Assignment:
In these records, how many lines contain "Lemma"? Please reply with the number only.
----- Data excerpts
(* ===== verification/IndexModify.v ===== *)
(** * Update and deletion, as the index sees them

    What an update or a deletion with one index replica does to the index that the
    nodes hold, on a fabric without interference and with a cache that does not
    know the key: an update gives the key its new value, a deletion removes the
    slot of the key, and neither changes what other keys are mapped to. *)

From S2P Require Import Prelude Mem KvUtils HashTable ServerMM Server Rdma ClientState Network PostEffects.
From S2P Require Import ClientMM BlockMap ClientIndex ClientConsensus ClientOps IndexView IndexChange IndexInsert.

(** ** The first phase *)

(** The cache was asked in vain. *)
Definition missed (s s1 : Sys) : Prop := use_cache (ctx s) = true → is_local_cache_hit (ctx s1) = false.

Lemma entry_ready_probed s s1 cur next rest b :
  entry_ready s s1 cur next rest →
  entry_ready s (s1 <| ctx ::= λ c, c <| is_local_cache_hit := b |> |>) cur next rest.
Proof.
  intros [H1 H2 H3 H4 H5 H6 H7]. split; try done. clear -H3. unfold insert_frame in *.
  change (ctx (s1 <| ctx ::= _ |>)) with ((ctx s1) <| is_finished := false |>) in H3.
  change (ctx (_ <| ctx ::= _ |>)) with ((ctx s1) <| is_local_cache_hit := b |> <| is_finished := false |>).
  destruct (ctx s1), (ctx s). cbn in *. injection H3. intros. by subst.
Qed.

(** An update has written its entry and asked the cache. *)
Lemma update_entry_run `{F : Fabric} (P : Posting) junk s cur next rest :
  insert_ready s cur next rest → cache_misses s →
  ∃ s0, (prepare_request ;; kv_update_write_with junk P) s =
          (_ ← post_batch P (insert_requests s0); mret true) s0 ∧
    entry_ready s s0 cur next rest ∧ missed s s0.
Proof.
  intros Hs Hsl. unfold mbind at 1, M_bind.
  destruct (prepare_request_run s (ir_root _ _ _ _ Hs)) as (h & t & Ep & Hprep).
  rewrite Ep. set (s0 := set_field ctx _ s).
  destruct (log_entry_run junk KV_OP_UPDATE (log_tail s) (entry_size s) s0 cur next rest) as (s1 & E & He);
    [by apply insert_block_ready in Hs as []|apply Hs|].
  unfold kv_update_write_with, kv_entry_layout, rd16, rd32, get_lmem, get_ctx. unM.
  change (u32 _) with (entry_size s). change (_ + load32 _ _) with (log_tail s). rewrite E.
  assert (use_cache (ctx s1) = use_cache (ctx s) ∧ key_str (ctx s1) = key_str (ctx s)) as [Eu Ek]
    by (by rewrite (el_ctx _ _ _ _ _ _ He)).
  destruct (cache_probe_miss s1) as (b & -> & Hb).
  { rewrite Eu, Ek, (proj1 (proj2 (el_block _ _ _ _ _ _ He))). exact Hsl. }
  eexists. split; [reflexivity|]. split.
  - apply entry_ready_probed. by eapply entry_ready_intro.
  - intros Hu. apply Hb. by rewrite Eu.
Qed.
----------
Result for this task:
2